Employees are prohibited from engaging in the following activities while on duty or reporting for duty:

1. Using alcoholic beverages or intoxicants, having them in their possession, or being under the influence.

2. Using or being under the influence of any drug, medication, or other controlled substance - including prescribed medication - that will in any way adversely affect their alertness, coordination, reaction, response or safety. Employees having questions about possible adverse effects of prescribed medication must consult a Company medical officer before reporting for duty.

3. Illegally possessing or selling a drug, narcotic or other controlled substance.

An employee may be required to take a breath test and/or provide a urine sample if the Company reasonably suspects violation of this rule. Refusal to comply with this requirement will be considered a violation of this rule and the employee will be promptly removed from service. Source: NORAC operating rules 6th edition effective January 1, 1997

A form of Rule G has existed in many railroad operating manuals for decades. The federal codification of this rule was deemed necessary to assure that any violator would be dealt with in a consistent and harsh manner. Also, anyone who passes a stop signal loses their FRA certification for a period not less than 30 days for a first offense. This is per 49 CFR part 240.

In 1991—prompted in large part by the Chase crash—Congress authorized mandatory random drug-testing for all employees in "safety-sensitive" jobs in industries regulated by DOT.

== Memorials ==

Ten years after the collision, the McDonogh School of Owings Mills, Maryland, decided to build a 448-seat theater in memory of one of the crash's victims and alumna, 16-year-old Ceres Millicent Horn, daughter of American mathematicians Roger and Susan Horn. Ceres Horn graduated from McDonogh at age 15 and enrolled and was accepted at Princeton University at age 16 where she majored in astrophysics.

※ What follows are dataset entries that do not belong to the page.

(* ===== verification/Interchange.v ===== *)
(** * Text and JSON-lines export, text and Tera Term import, replay

    crates/core/src/exporter/{encoding,timestamp,text,jsonl}.rs,
    crates/core/src/importer/{text,teraterm}.rs, crates/core/src/source/replay.rs
    and crates/replay/src/lib.rs, on the session directory of [SessionDir].  The
    text encodings, the [time] crate's parsing and rendering, the TOML of
    [meta.toml] and the text of a JSON value are parameters; index rows are
    values, a line of [index.jsonl] being blank, a row, or unreadable. *)
From stdpp Require Import base numbers strings list.
From S2P Require Import Prelude Text Decoder Clock SessionDir Csv Wire Runner.

Local Open Scope Z_scope.
Local Open Scope tm_scope.

(** What a reader finds in a session directory; [None] is a missing file. *)
Record LogDir := mkLogDir {
  d_index : option (list (option (option IndexEntry)));
  d_raw : option (list Z);
  d_meta : option (list Z) }.

(** ** exporter/encoding.rs *)
Definition DEFAULT_EXPORT_ENCODING : list Z := lit "utf-8".
Record SessionMeta := mkMeta { m_decoder : option (list Z); m_encoding : option (list Z) }.

Definition non_empty (value : list Z) : option (list Z) :=
  match trim value with [] => None | v => Some v end.
Definition or_else {A} (a b : option A) : option A := match a with Some _ => a | None => b end.
Definition decoder_text_encoding (decoder : option (list Z)) : option (list Z) :=
  d ← decoder; t ← strip_prefix (lit "utf8-text:") (trim d); non_empty t.

Section Encoding.
  (** [toml::from_str] on the text of [meta.toml]. *)
  Variable toml_meta : list Z -> option SessionMeta.
Definition meta_text_encoding (d : LogDir) : option (list Z) :=
  t ← d_meta d; m ← toml_meta t;
  or_else (e ← m_encoding m; non_empty e) (decoder_text_encoding (m_decoder m)).
Definition resolve_text_encoding (d : LogDir) (requested : option (list Z)) : list Z :=
  to_ascii_lowercase
    (default DEFAULT_EXPORT_ENCODING (or_else (r ← requested; non_empty r) (meta_text_encoding d))).
End Encoding.

(** ** serde's object for an index row: a [BTreeMap], sorted by key *)
Fixpoint str_ltb (a b : list Z) : bool :=
  match a, b with
  | _, [] => false
  | [], _ :: _ => true
  | x :: a', y :: b' => (x <? y) || ((x =? y) && str_ltb a' b')
  end.
Fixpoint obj_insert (k : list Z) (v : Value) (m : list (list Z * Value)) : list (list Z * Value) :=
  match m with
  | [] => [(k, v)]
  | (k', v') :: m' =>
      if str_eqb k k' then (k, v) :: m'
      else if str_ltb k k' then (k, v) :: m
      else (k', v') :: obj_insert k v m'
  end.
Definition obj_of (kvs : list (list Z * Value)) : list (list Z * Value) :=
  fold_left (fun m kv => obj_insert (fst kv) (snd kv) m) kvs [].

Section Exporters.
  (** [codec::decode] by label, the UTC offsets and instants of [time], serde's
      number of an [f32], the text of a UUID and of a JSON value. *)
  Variable codec_decode : list Z -> list Z -> list Z.
  Variable toml_meta : list Z -> option SessionMeta.
  Variables (UtcOffset Instant : Type).
  Variable from_hms : Z -> Z -> option UtcOffset.
  Variable rfc3339_parse : list Z -> option Instant.
  Variable to_offset : UtcOffset -> Instant -> Instant.
  Variable rfc3339_format : Instant -> option (list Z).
  Variable f32_value : Z -> Value.
  Variable uuid_str : Z -> list Z.
  Variable json_text : Value -> list Z.

(** exporter/timestamp.rs *)
Definition format_rfc3339_in_timezone (ts : list Z) (offset : option UtcOffset) : result (list Z) :=
  match offset with
  | None => Ok ts
  | Some o =>
      let* parsed := ok_or (rfc3339_parse ts) E1001PipelineGeneric in
      ok_or (rfc3339_format (to_offset o parsed)) E1001PipelineGeneric
  end.

(** The loop of both exporters: what reached the file, and how it ended. *)
Fixpoint export_loop (row : IndexEntry -> result (list Z)) (ls : list (option (option IndexEntry)))
  : list Z * result unit :=
  match ls with
  | [] => ([], Ok tt)
  | None :: ls' => export_loop row ls'
  | Some None :: _ => ([], Err E1001PipelineGeneric)
  | Some (Some e) :: ls' =>
      match row e with
      | Ok r => let '(rest, res) := export_loop row ls' in (r ++ rest, res)
      | Err x => ([], Err x)
      | Panic => ([], Panic)
      end
  end.

(** [run] up to the loop; the first component is the new content of the
    destination, [None] when it was not created. *)
Definition export_run (row : list Z -> list Z -> option UtcOffset -> IndexEntry -> result (list Z))
    (creates : bool) (d : LogDir) (offset : option UtcOffset) (encoding : option (list Z))
  : option (list Z) * result unit :=
  match d_index d, d_raw d with
  | Some ls, Some raw_bin =>
      let enc := resolve_text_encoding toml_meta d encoding in
      if creates then
        let '(out, res) := export_loop (row raw_bin enc offset) ls in (Some out, res)
      else (None, Err E1001PipelineGeneric)
  | _, _ => (None, Err E1001PipelineGeneric)
  end.
(** [timezone.map(parse_timezone_offset).transpose()]. *)
Definition parse_zone (timezone : option (list Z)) : result (option UtcOffset) :=
  match timezone with
  | None => Ok None
  | Some l => let* o := parse_timezone_offset UtcOffset from_hms l in Ok (Some o)
  end.
Definition with_timezone (run : option UtcOffset -> option (list Z) * result unit) (timezone : option (list Z))
  : option (list Z) * result unit :=
  match parse_zone timezone with
  | Ok offset => run offset
  | Err e => (None, Err e)
  | Panic => (None, Panic)
  end.

(** exporter/text.rs *)
Definition text_row (raw_bin enc : list Z) (offset : option UtcOffset) (e : IndexEntry) : result (list Z) :=
  let* bytes := read_at raw_bin (off e) (len e) in
  let t := codec_decode bytes enc in
  let* o := format_rfc3339_in_timezone (ts_origin e) offset in
  Ok (o ++ [9] ++ t ++ [10]).
Definition text_export (creates : bool) (d : LogDir) (timezone encoding : option (list Z))
  : option (list Z) * result unit :=
  with_timezone (fun o => export_run text_row creates d o encoding) timezone.

(** exporter/jsonl.rs *)
Definition opt_field (k : string) (v : option (list Z)) : list (list Z * Value) :=
  match v with Some s => [(lit k, VString s)] | None => [] end.
Definition entry_fields (e : IndexEntry) : list (list Z * Value) :=
  [(lit "ts_origin", VString (ts_origin e)); (lit "ts_ingest", VString (ts_ingest e));
   (lit "mono_ns", VNumber (show_nat (e_mono_ns e)));
   (lit "boot_id", VString (uuid_str (e_boot_id e))); (lit "node_id", VString (uuid_str (e_node_id e)));
   (lit "clock_offset_ms", VNumber (show_int (e_clock_offset_ms e)));
   (lit "clock_quality", VString (clock_quality_token (e_clock_quality e)));
   (lit "drift_ppm", f32_value (e_drift_ppm e));
   (lit "clock_source", VString (clock_source_token (e_clock_source e)));
   (lit "sid", VString (uuid_str (e_sid e)));
   (lit "dir", VString (kind_str e "dir")); (lit "kind", VString (kind_str e "kind"));
   (lit "off", VNumber (show_nat (off e))); (lit "len", VNumber (show_nat (len e)))] ++
  opt_field "level" (e_level e) ++
  match e_tags e with [] => [] | ts => [(lit "tags", VArray (map VString ts))] end ++
  opt_field "correlation_id" (e_correlation_id e) ++ opt_field "source" (e_source e) ++
  opt_field "host" (e_host e) ++ opt_field "schema_id" (e_schema_id e).

Definition jsonl_object (e : IndexEntry) (o i t : list Z) : list (list Z * Value) :=
  obj_insert (lit "text") (VString t)
    (obj_insert (lit "ts_ingest") (VString i)
      (obj_insert (lit "ts_origin") (VString o) (obj_of (entry_fields e)))).
Definition jsonl_row (raw_bin enc : list Z) (offset : option UtcOffset) (e : IndexEntry) : result (list Z) :=
  let* bytes := read_at raw_bin (off e) (len e) in
  let t := codec_decode bytes enc in
  let* o := format_rfc3339_in_timezone (ts_origin e) offset in
  let* i := format_rfc3339_in_timezone (ts_ingest e) offset in
  Ok (json_text (VObject (jsonl_object e o i t)) ++ [10]).
Definition jsonl_export (creates : bool) (d : LogDir) (timezone encoding : option (list Z))
  : option (list Z) * result unit :=
  with_timezone (fun o => export_run jsonl_row creates d o encoding) timezone.
End Exporters.

(** ** importer/text.rs and importer/teraterm.rs *)
(** [as i64] of an [i128]. *)
Definition as_i64 (z : Z) : Z := u64_as_i64 (z mod 2 ^ 64).

Section Importers.
  (** The wall clock at the n-th line, the session id, RFC 3339 rendering, and
      [PrimitiveDateTime::parse] with and without milliseconds, as the
      nanoseconds since the epoch. *)
  Variable now : nat -> Z.
  Variable sid : Z.
  Variable rfc3339 : Z -> option (list Z).
  Variable parse_datetime : bool -> list Z -> option Z.

(** The loop of both importers over the lines of the file: a line that is not
    UTF-8 ends it, and what was appended before stays. *)
Fixpoint import_loop (line : nat -> list Z -> list Z * DualTimestamp * list LineEntry)
    (n : nat) (ls : list (list Z)) (st : Imported) : Imported * result unit :=
  match ls with
  | [] => (st, Ok tt)
  | b :: ls' =>
      match from_utf8 b with
      | None => (st, Err E1001PipelineGeneric)
      | Some s =>
          let '(body, ts, lns) := line n s in
          let '(r1, res) := raw_append 0 None (i_raw st) (utf8 body) in
          match res with
          | Ok (o, l) =>
              import_loop line (S n) ls'
                (mkImported r1 (i_index st ++ [from_envelope rfc3339 ts sid In KBytes o l]) (i_lines st ++ lns))
          | Err e => (mkImported r1 (i_index st) (i_lines st), Err e)
          | Panic => (mkImported r1 (i_index st) (i_lines st), Panic)
          end
      end
  end.

Definition text_line (n : nat) (s : list Z) : list Z * DualTimestamp * list LineEntry :=
  (s, imported_ts (now n), []).
(** [src] is the content of the file, when it can be opened. *)
Definition text_import (src : option (list Z)) (st : Imported) : Imported * result unit :=
  match src with
  | None => (st, Err E1001PipelineGeneric)
  | Some file => import_loop text_line 0 (buf_lines file) st
  end.

Definition parse_ts (inside : list Z) : option Z :=
  match parse_datetime true inside with
  | Some ns => Some (as_i64 ns)
  | None => as_i64 <$> parse_datetime false inside
  end.
Definition parse_prefix (line : list Z) : option (option Z * list Z) :=
  stripped ← strip_prefix [91] line;
  close ← find_str [93] stripped;
  let inside := take close stripped in
  let rest := trim_start_matches (Z.eqb 32) (drop (S close) stripped) in
  Some (parse_ts inside, rest).
Definition teraterm_line (n : nat) (s : list Z) : list Z * DualTimestamp * list LineEntry :=
  let '(ts_ns, body) := default (None, s) (parse_prefix s) in
  let ts := match ts_ns with Some ns => set_origin (imported_ts (now n)) ns | None => imported_ts (now n) end in
  (body, ts, [mkLine (format_rfc3339_ns rfc3339 (ts_origin_ns ts)) None body None []]).
Definition teraterm_import (src : option (list Z)) (st : Imported) : Imported * result unit :=
  match src with
  | None => (st, Err E1001PipelineGeneric)
  | Some file => import_loop teraterm_line 0 (buf_lines file) st
  end.
End Importers.

(** ** source/replay.rs *)
Inductive ControlEvt := Connected | Disconnected (reason : option (list Z)) | Eof | CtlError (id : ErrorId) (detail : list Z).
Record ReplaySource := mkReplay {
  rp_path : list Z; rp_iter : option (list IndexEntry); rp_raw : option (list Z); eof_sent : bool }.
Definition replay_new (path : list Z) : ReplaySource := mkReplay path None None false.

Fixpoint parse_index (ls : list (option (option IndexEntry))) : result (list IndexEntry) :=
  match ls with
  | [] => Ok []
  | None :: ls' => parse_index ls'
  | Some None :: _ => Err E1101SourceOpen
  | Some (Some e) :: ls' => let* es := parse_index ls' in Ok (e :: es)
  end.

Section Replay.
  (** The directories the paths name. *)
  Variable fs : list Z -> LogDir.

On January 4, 2007, the 20th anniversary of the crash, her family visited the theater for the first time and attended a ceremony at the McDonogh School held in honor of their daughter.

The Baltimore County Fire Department's medical commander at the scene 20 years earlier told the newspaper that the Amtrak crash is still being used as a case study in effective disaster response. "The reason is how the members of the professional and volunteer fire departments and the community people got together." It was, he said, "a very sad but a very proud moment" in his career.